Don’t know. I came arcoss this at another site and found it interesting. I really thought coworkers would have been higher then friends.


----------



## Thumos (Jul 21, 2020)

I think the percentage estimates of actual cheaters is far too low. Recent surveys indicate much higher percentages and basically parity between genders. probably between 25-40 percent for both genders

Also probably too low an estimate in evangelical/Protestant ministerial community. Probably higher.

what’s interesting is no stats in this info graphic for “successful” reconciliation. I think that would be a passingly small number but the reconciliation pushers wouldn’t want that out there.


----------



## bobert (Nov 22, 2018)

Thumos said:


> what’s interesting is no stats in this info graphic for “successful” reconciliation. I think that would be a passingly small number but the reconciliation pushers wouldn’t want that out there.

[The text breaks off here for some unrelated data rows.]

(* ===== verification/Devices.v ===== *)
(** * The state of the devices

    The static variables of interrupt/interrupt.c, hardware/pic.c,
    hardware/keyboard.c and of the tasks of hardware/gdt.c. They are a part of
    the memory of the kernel: [platform pages] puts them beside the page tables
    and the heap, and passes the operations of these through, so that the handlers
    of interrupts, the devices and the kernel objects work on one state. *)

From S2P Require Import Prelude Io Console LinkedList Kernel Thread Process Elf.
Open Scope Z_scope.

(** The functions that interrupt.c and pic.c put into the table of interrupts. *)
Inductive interrupt_callback :=
  | Interrupt_0x07 | Interrupt_0x0E | Interrupt_0x10 | Interrupt_0x80
  | Interrupt_irq.

(** The functions given to [picReserveIRQ]. *)
Inductive irq_callback := Keyboard_irq | Timer_irq.

#[export] Instance interrupt_callback_eq_dec : EqDecision interrupt_callback.
Proof. solve_decision. Defined.
#[export] Instance irq_callback_eq_dec : EqDecision irq_callback.
Proof. solve_decision. Defined.

(** [struct keyModifier], bit fields of one bit. *)
Record keyModifier := KeyModifier {
  shift : bool; shiftLocked : bool; ctrl : bool; alt : bool; altgr : bool;
}.

Record keyboard := Keyboard {
  keyboardLEDFlags : Z;
  keyboardStdin : option oid;
  modifiers : keyModifier;
  ext1Code : bool;
  ext2Code : Z;
  e1_prev : Z;
}.

Definition no_modifiers : keyModifier := KeyModifier false false false false false.
Definition keyboard_start : keyboard := Keyboard 0 None no_modifiers false 0 0.

Record devices := MkDevices {
  interruptTable : list (option interrupt_callback);
  irqBase : Z;
  irqTable : list (option irq_callback);
  kbd : keyboard;
  TSS_user : taskContext;
  kernelStackWords : list Z;      (* the page of the stack of the kernel *)
}.

Record platform (pages : Type) := Platform { pages_of : pages; devs : devices }.
Arguments Platform {pages} _ _.
Arguments pages_of {pages} _.
Arguments devs {pages} _.

Definition set_interruptTable (t : list (option interrupt_callback)) (d : devices) : devices :=
  MkDevices t (irqBase d) (irqTable d) (kbd d) (TSS_user d) (kernelStackWords d).
Definition set_irqBase (b : Z) (d : devices) : devices :=
  MkDevices (interruptTable d) b (irqTable d) (kbd d) (TSS_user d) (kernelStackWords d).
Definition set_irqTable (t : list (option irq_callback)) (d : devices) : devices :=
  MkDevices (interruptTable d) (irqBase d) t (kbd d) (TSS_user d) (kernelStackWords d).
Definition set_kbd (x : keyboard) (d : devices) : devices :=
  MkDevices (interruptTable d) (irqBase d) (irqTable d) x (TSS_user d) (kernelStackWords d).
Definition set_task (t : taskContext) (stack : list Z) (d : devices) : devices :=
  MkDevices (interruptTable d) (irqBase d) (irqTable d) (kbd d) t stack.

Section Platform.
Context {pages : Type}.
Abbreviation KM := (KM (platform pages)).

Definition set_pages (p : pages) (x : platform pages) : platform pages := Platform p (devs x).
Definition set_devs (d : devices) (x : platform pages) : platform pages := Platform (pages_of x) d.

Definition with_pages {A} (m : M pages A) : M (platform pages) A := zoom pages_of set_pages m.

(** The accesses of the device code to its variables and to the ports. *)
Definition get_dev : KM devices := gets (λ k, devs (memory k)).
Definition modify_dev (f : devices → devices) : KM unit :=
  modify (λ k, set_memory (set_devs (f (devs (memory k))) (memory k)) k).
Definition ports_of {A} (m : M ports A) : KM A := with_console (with_io m).

#[export] Instance platform_memory `{Memory pages} : Memory (platform pages) := {|
  heapAlloc := λ n, with_pages (heapAlloc n);
  heapReAlloc := λ o n, with_pages (heapReAlloc o n);
  heapFree := λ o, with_pages (heapFree o);
  pagingAllocatePhysMem := λ p n rw u, with_pages (pagingAllocatePhysMem p n rw u);
  pagingReleasePhysMem := λ p a n, with_pages (pagingReleasePhysMem p a n);
  pagingGetPhysMem := λ p a, with_pages (pagingGetPhysMem p a);
  pagingMapRemoteMemory := λ d s da sa n rw u, with_pages (pagingMapRemoteMemory d s da sa n rw u);
  pagingAllocProcessPageTable := λ p, with_pages (pagingAllocProcessPageTable p);
  pagingForkProcessPageTable := λ p q, with_pages (pagingForkProcessPageTable p q);
  pagingReleaseProcessPageTable := λ p, with_pages (pagingReleaseProcessPageTable p);
  pagingFillProcessInfo := λ p, with_pages (pagingFillProcessInfo p);
|}.

#[export] Instance platform_userMemory `{UserMemory pages} : UserMemory (platform pages) := {|
  pagingAllocatePhysMemFixed := λ p a n rw u, with_pages (pagingAllocatePhysMemFixed p a n rw u);
  pagingTryAllocatePhysMem := λ p n rw u, with_pages (pagingTryAllocatePhysMem p n rw u);
  pagingTryReleaseUserMem := λ p a n, with_pages (pagingTryReleaseUserMem p a n);
  ACCESS_USER_MEMORY := λ p a n rw, with_pages (ACCESS_USER_MEMORY p a n rw);
  ACCESS_USER_MEMORY_STRUCT := λ p a n l rw, with_pages (ACCESS_USER_MEMORY_STRUCT p a n l rw);
  RELEASE_USER_MEMORY := λ k, with_pages (RELEASE_USER_MEMORY k);
  read_bytes := λ a n, with_pages (read_bytes a n);
  write_bytes := λ a bs, with_pages (write_bytes a bs);
  backup_page_tables := λ p, with_pages (backup_page_tables p);
  restore_page_tables := λ p, with_pages (restore_page_tables p);
  old_p := old_p;
|}.
End Platform.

And the divorce pushers would argue it, regardless of the number.


----------



## Thumos (Jul 21, 2020)

That makes no sense at all. If there were a large number of documented successful reconciliations, people would be applauding it — since divorce rates in this country are at 50 percent and a large chunk of those are infidelity related, that’s unlikely.


----------



## QuietRiot (Sep 10, 2020)

Good points. But I’m really interested in where they get this data, and how many of those people who did cheat actually admit it. I mean we are talking about people who somehow are always the victim of circumstance, or the spouse or the vixen, they’d have to actually admit they are cheaters to themselves to tell the truth... I think the number is more than even 40% of people. Just my opinion of course, there is no way to actually ever know.


----------



## ABHale (Jan 3, 2016)

Any poll out there can be skewed in one direction or another. It all depends on the out come you want.


----------



## ABHale (Jan 3, 2016)

It shows at the bottom where the information was gathered. Here again, they pulled the info they wanted for the results they wanted to share.


----------



## bobert (Nov 22, 2018)

Thumos said:


> That makes no sense at all. If there were a large number of documented successful reconciliations, people would be applauding it — since divorce rates in this country are at 50 percent and a large chunk of those are infidelity related, that’s unlikely.

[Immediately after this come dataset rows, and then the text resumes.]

(** [while (pathLength > 0 && path[0] == '/')] *)
Fixpoint skip_slashes (path : list Z) (pathLength : nat) {struct pathLength} : outcome (list Z * nat) :=
  match pathLength with
  | O => Ok (path, O)
  | S n =>
      match path with
      | [] => Undef "path: out of the string"
      | c :: path' => if c =? SLASH then skip_slashes path' n else Ok (path, pathLength)
      end
  end.

(** [while (componentLength < pathLength && path[componentLength] != '/')] *)
Fixpoint component_length (path : list Z) (pathLength : nat) {struct pathLength} : outcome nat :=
  match pathLength with
  | O => Ok O
  | S n =>
      match path with
      | [] => Undef "path: out of the string"
      | c :: path' =>
          if c =? SLASH then Ok O
          else match component_length path' n with Ok k => Ok (S k) | r => r end
      end
  end.

(** The element of a list that has the name. *)
Definition find_name (names : node) (buf : list Z) (length : Z) : KM (option oid) :=
  let* ' (n, found) := for_each loop_fuel names (λ o _,
    let* n := name_of (Entry o) in
    let* name := deref n "neither a file nor a directory" in
    let* e := is_equal name buf length in
    mret (if e : bool then inr true else inl false)) false in
  mret (if found : bool then container n else None).

(** One round per path component; the label [subdir]. *)
Fixpoint search_directory (fuel : nat) (directory : oid) (path : list Z) (pathLength : nat) (create : bool)
    : KM (option oid) :=
  match fuel with
  | O => no_fuel
  | S fuel =>
      let* ' (path, pathLength) := lift_outcome (skip_slashes path pathLength) in
      let* componentLength := lift_outcome (component_length path pathLength) in
      let rest := drop componentLength path in
      let restLength := (pathLength - componentLength)%nat in
      if decide (componentLength = O) then __objectAddRef directory ;; mret (Some directory)
      else
        let* reserved := reserved_name path (Z.of_nat componentLength) in
        if reserved : bool then
          (* the pointer has already been advanced when the name is compared again *)
          let* up := is_equal DOTDOT rest (Z.of_nat componentLength) in
          let* d := pointee as_directory directory in
          search_directory fuel
            (match d_parent d with Some p => if up : bool then p else directory | None => directory end)
            rest restLength create
        else
          let* found := find_name (Directories directory) path (Z.of_nat componentLength) in
          match found with
          | Some d => search_directory fuel d rest restLength create
          | None =>
              if negb create then mret None
              else
                let* clash := find_name (Files directory) path (Z.of_nat componentLength) in
                match clash with
                | Some _ => mret None
                | None =>
                    let* d := directoryCreate (Some directory) (Some path) (Z.of_nat componentLength) in
                    match d with
                    | None => mret None
                    | Some d => search_directory fuel d rest restLength create
                    end
                end
          end
  end.

(** Every round but the last consumes at least one character of the path. *)
Definition fileSystemSearchDirectory (directory : option oid) (path : list Z) (pathLength : Z) (create : bool)
    : KM (option oid) :=
  let* k := get in
  match (match directory with Some d => Some d | None => fileSystemRoot k end) with
  | None => panic "assert: directory"
  | Some d => search_directory (S (Z.to_nat pathLength)) d path (Z.to_nat pathLength) create
  end.

(** [while (componentLength > 0 && path[componentLength-1] != '/') componentLength--;] *)
Fixpoint parent_length (path : list Z) (n : nat) : outcome nat :=
  match n with
  | O => Ok O
  | S n' =>
      match path !! n' with
      | None => Undef "path: out of the string"
      | Some c => if c =? SLASH then Ok n else parent_length path n'
      end
  end.

Definition fileSystemSearchFile (directory : option oid) (path : list Z) (pathLength : Z) (create : bool)
    : KM (option oid) :=
  let* componentLength := lift_outcome (parent_length path (Z.to_nat pathLength)) in
  if pathLength <=? Z.of_nat componentLength then mret None
  else
    let* d := fileSystemSearchDirectory directory path (Z.of_nat componentLength) create in
    match d with
    | None => mret None
    | Some directory =>
        let path := drop componentLength path in
        let pathLength := pathLength - Z.of_nat componentLength in
        let err := __objectRelease directory ;; mret None in
        let* reserved := reserved_name path pathLength in
        if reserved : bool then err
        else
          let* f := find_name (Files directory) path pathLength in
          match f with
          | Some f => __objectAddRef f ;; __objectRelease directory ;; mret (Some f)
          | None =>
              if negb create then err
              else
                let* clash := find_name (Directories directory) path pathLength in
                match clash with
                | Some _ => err
                | None =>
                    let* f := fileCreate (Some directory) (Some path) pathLength None in
                    __objectRelease directory ;;
                    mret f
                end
          end
    end.

(** *** The boot archive *)

Definition sizeof_tarHeader := 512.

(** The fields of [struct tarHeader] that are used, by offset and size. *)
Definition tar_field (off size : nat) (tar : list Z) : list Z := take size (drop off tar).
Definition tar_name := tar_field 0 100.
Definition tar_size := tar_field 124 12.
Definition tar_checksum := tar_field 148 8.
Definition tar_typeflag (tar : list Z) : Z := default 0 (tar !! 156%nat).
Definition tar_magic := tar_field 257 6.
Definition tar_prefix := tar_field 345 155.

(** The sums of [__tarVerifyChecksum]; the bytes are read as signed. *)
Definition sum_signed (l : list Z) (init : Z) : Z := fold_left (λ s b, u32 (s + i8 b)) l init.

Definition tar_checksum_value (tar : list Z) : Z :=
  sum_signed (drop 156 (take 512 tar)) (u32 (sum_signed (take 148 tar) 0 + 8 * 32)).

Definition __tarVerifyChecksum (tar : list Z) : outcome bool :=
  match stringParseOctal (tar_checksum tar) 8 with
  | Ok v => Ok (tar_checksum_value tar =? v)
  | Panic w => Panic w | Undef w => Undef w | NoFuel => NoFuel
  end.

Definition __tarIsEOF (tar : list Z) (length : Z) : bool :=
  if length <? sizeof_tarHeader * 2 then false
  else forallb (λ b, b =? 0) (take 1024 tar).

(** The bytes of [namebuf] up to the terminator, for a header. *)
Definition tar_path (tar : list Z) : outcome (list Z) :=
  match stringIsEqual (Some [117; 115; 116; 97; 114; 0]) (tar_magic tar) 6 with
  | Ok ustar =>
      if ustar && negb (default 0 (tar_prefix tar !! 0%nat) =? 0) then
        let prefix := take 154 (tar_prefix tar) ++ [0] in
        match stringLength (Some prefix) with
        | Ok n => Ok (take (Z.to_nat n) prefix ++ [SLASH] ++ tar_name tar ++ [0])
        | Panic w => Panic w | Undef w => Undef w | NoFuel => NoFuel
        end
      else Ok (tar_name tar ++ [0])
  | Panic w => Panic w | Undef w => Undef w | NoFuel => NoFuel
  end.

No, many would not be applauding it. They would be saying the couple can't possibly be happy, are kidding themselves, in 5, 10, 20 years they will come to their sense and divorce, etc.


----------



## Married but Happy (Aug 13, 2013)

Thumos said:


> I think the percentage estimates of actual cheaters is far too low. Recent surveys indicate much higher percentages and basically parity between genders. probably between 25-40 percent for both genders


Agreed, only the numbers could easily be double that, based on the research I've seen. The range is all over, but more recent studies indicate higher rates, and women have pretty much caught up with men.

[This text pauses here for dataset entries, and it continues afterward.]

(* ===== verification/Pic.v ===== *)
(** * pic.c and pit.c: the interrupt controller and the interval timer

    Models src/kernelmode/kernel/hardware/pic.c and pit.c: which driver gets the
    interrupt of which line, the masks of the two controllers, and the rate of
    the timer. The controllers themselves are only the log of the ports. *)

From S2P Require Import Prelude Io Console LinkedList Kernel Timer Thread Devices.
Open Scope Z_scope.

Definition PIC1_COMMAND_PORT := 0x20.
Definition PIC1_DATA_PORT := 0x21.
Definition PIC2_COMMAND_PORT := 0xA0.
Definition PIC2_DATA_PORT := 0xA1.
Definition ICW1_ICW4 := 0x01.
Definition ICW1_INIT := 0x10.
Definition ICW4_8086 := 0x01.
Definition PIC_EOI := 0x20.
Definition IRQ_COUNT := 16.
Definition IRQ_PIT := 0.
Definition IRQ_KEYBOARD := 1.
Definition IRQ_SLAVE := 2.
Definition IDT_MAX_COUNT := 256.

Definition PIT_CHANNEL_BASE := 0x40.
Definition PIT_MODE_PORT := 0x43.
Definition PIT_BINARY := 0.
Definition PIT_LSB_MSB := 3.
Definition PIT_MODE_RATE_GENERATOR := 2.
Definition PIT_CHANNEL_COUNT := 3.
Definition PIT_FREQUENCY := 1193182.
Definition PIT_CONTROL_VALUE (format mode register channel : Z) : Z :=
  Z.lor (Z.lor (Z.lor (Z.shiftl channel 6) (Z.shiftl register 4)) (Z.shiftl mode 1)) format.

Section Pic.
Context {pages : Type}.
Abbreviation KM := (KM (platform pages)).

(** ** The table of interrupts (interrupt.c) *)

Definition interruptReserve (interrupt : Z) (callback : interrupt_callback) : KM bool :=
  assert (interrupt <? IDT_MAX_COUNT) "interrupt < IDT_MAX_COUNT" ;;
  let* d := get_dev in
  let* old := deref (nthZ (interruptTable d) interrupt) "interruptTable" in
  match old with
  | Some _ => mret false
  | None => modify_dev (set_interruptTable (setZ (interruptTable d) interrupt (Some callback))) ;; mret true
  end.

Definition interruptFree (interrupt : Z) : KM unit :=
  let* d := get_dev in
  deref (nthZ (interruptTable d) interrupt) "interruptTable" ;;
  modify_dev (set_interruptTable (setZ (interruptTable d) interrupt None)).

(** ** The controllers *)

(** An interrupt of a line; [call_irq] calls the function of a driver. *)
Definition interrupt_irq (call_irq : irq_callback → Z → KM Z) (interrupt : Z) : KM Z :=
  let* d := get_dev in
  let irq := u32 (interrupt - irqBase d) in
  assert (irq <? IRQ_COUNT) "irq < IRQ_COUNT" ;;
  assert (negb (irq =? IRQ_SLAVE)) "irq != IRQ_SLAVE" ;;
  let* callback := deref (nthZ (irqTable d) irq) "irqTable" in
  let* status := match callback with
                 | Some callback => call_irq callback irq
                 | None =>
                     with_console (consoleWriteString (literal "Unhandled IRQ: ")) ;;
                     with_console (consoleWriteHex32 irq) ;;
                     with_console (consoleWriteString [10; 0]) ;;
                     mret INTERRUPT_CONTINUE_EXECUTION
                 end in
  when (8 <=? irq) (ports_of (outb PIC2_COMMAND_PORT PIC_EOI)) ;;
  ports_of (outb PIC1_COMMAND_PORT PIC_EOI) ;;
  mret status.

Definition reset_irqs (interruptOffset : Z) : KM unit :=
  for_loop 16 0 (λ i, modify_dev (λ d, set_irqTable (setZ (irqTable d) i None) d)) ;;
  for_loop 16 0 (λ i,
    let* ok := interruptReserve (u32 (interruptOffset + i)) Interrupt_irq in
    assert ok "interruptReserve(interruptOffset + i, interrupt_irq)").

Definition picInit (interruptOffset : Z) : KM unit :=
  assert (Z.land interruptOffset 7 =? 0) "(interruptOffset & 7) == 0" ;;
  modify_dev (set_irqBase interruptOffset) ;;
  ports_of (outb PIC1_COMMAND_PORT (ICW1_INIT + ICW1_ICW4) ;;
            outb PIC1_COMMAND_PORT (ICW1_INIT + ICW1_ICW4) ;;
            outb PIC1_DATA_PORT interruptOffset ;;
            outb PIC2_DATA_PORT (interruptOffset + 8) ;;
            outb PIC1_DATA_PORT 4 ;;
            outb PIC2_DATA_PORT 2 ;;
            outb PIC1_DATA_PORT ICW4_8086 ;;
            outb PIC2_DATA_PORT ICW4_8086 ;;
            outb PIC1_DATA_PORT (Z.land 0xF (Z.lnot IRQ_SLAVE)) ;;
            outb PIC2_DATA_PORT 0xF) ;;
  reset_irqs interruptOffset.

(** The controller of a line and its bit there. *)
Definition irq_port (irq : Z) : Z * Z :=
  if irq <? 8 then (PIC1_DATA_PORT, irq) else (PIC2_DATA_PORT, irq - 8).

Definition picReserveIRQ (irq : Z) (callback : irq_callback) : KM bool :=
  assert (irq <? IRQ_COUNT) "irq < IRQ_COUNT" ;;
  let* d := get_dev in
  let* old := deref (nthZ (irqTable d) irq) "irqTable" in
  match old with
  | Some _ => mret false
  | None =>
      assert (negb (irq =? IRQ_SLAVE)) "irq != IRQ_SLAVE" ;;
      modify_dev (set_irqTable (setZ (irqTable d) irq (Some callback))) ;;
      let ' (port, irq) := irq_port irq in
      let* mask := ports_of (inb port) in
      ports_of (outb port (Z.land mask (Z.lnot (Z.shiftl 1 irq)))) ;;
      mret true
  end.

Definition picFreeIRQ (irq : Z) : KM unit :=
  assert (irq <? IRQ_COUNT) "irq < IRQ_COUNT" ;;
  let* d := get_dev in
  let* old := deref (nthZ (irqTable d) irq) "irqTable" in
  match old with
  | None => mret tt
  | Some _ =>
      assert (negb (irq =? IRQ_SLAVE)) "irq != IRQ_SLAVE" ;;
      modify_dev (set_irqTable (setZ (irqTable d) irq None)) ;;
      let ' (port, irq) := irq_port irq in
      let* mask := ports_of (inb port) in
      ports_of (outb port (Z.lor mask (Z.shiftl 1 irq)))
  end.

(** ** The interval timer *)

Definition pitSetValue (channel mode value : Z) : M ports unit :=
  assert (channel <? PIT_CHANNEL_COUNT) "channel < PIT_CHANNEL_COUNT" ;;
  outb PIT_MODE_PORT (PIT_CONTROL_VALUE PIT_BINARY mode PIT_LSB_MSB channel) ;;
  outb (PIT_CHANNEL_BASE + channel) (Z.land value 0xFF) ;;
  outb (PIT_CHANNEL_BASE + channel) (Z.shiftr value 8).

(** A frequency of 0 is a division by zero; [value] is passed as 16 bits. *)
Definition pitSetFrequency (channel frequency : Z) : M ports unit :=
  assert (channel <? PIT_CHANNEL_COUNT) "channel < PIT_CHANNEL_COUNT" ;;
  if frequency =? 0 then undef "division by zero"
  else
    let value := PIT_FREQUENCY / frequency in
    assert (negb (value =? 0)) "value" ;;
    pitSetValue channel PIT_MODE_RATE_GENERATOR (u16 value).

(** timer.c *)
Definition timerInit : KM unit :=
  ports_of (pitSetFrequency 0 TIMER_INTERRUPT_FREQUENCY) ;;
  picReserveIRQ IRQ_PIT Timer_irq ;;
  mret tt.
End Pic.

"Researchers agree that men cheat more than women. In Alfred Kinsey’s, _Sexual Behavior in the Human Male_, he found that 50% of married men cheated. In 1953 he found that 26% of woman cheat. Both those numbers have gone up since the 50s. In a 1991 study, sex researcher Shere Hite found that *70 percent* of married women have cheated on their partners; a 1993 follow-up study found that 72 percent of married men have as well. According to a 2004 University of Chicago study, 25 percent of married men have had at least one extramarital affair. In 2010 a study by The Kinsey Institute found that *66%* of married mean cheat."


----------



## Thumos (Jul 21, 2020)

bobert said:


> No, many would not be applauding it. They would be saying the couple can't possibly be happy, are kidding themselves, in 5, 10, 20 years they will come to their sense and divorce, etc.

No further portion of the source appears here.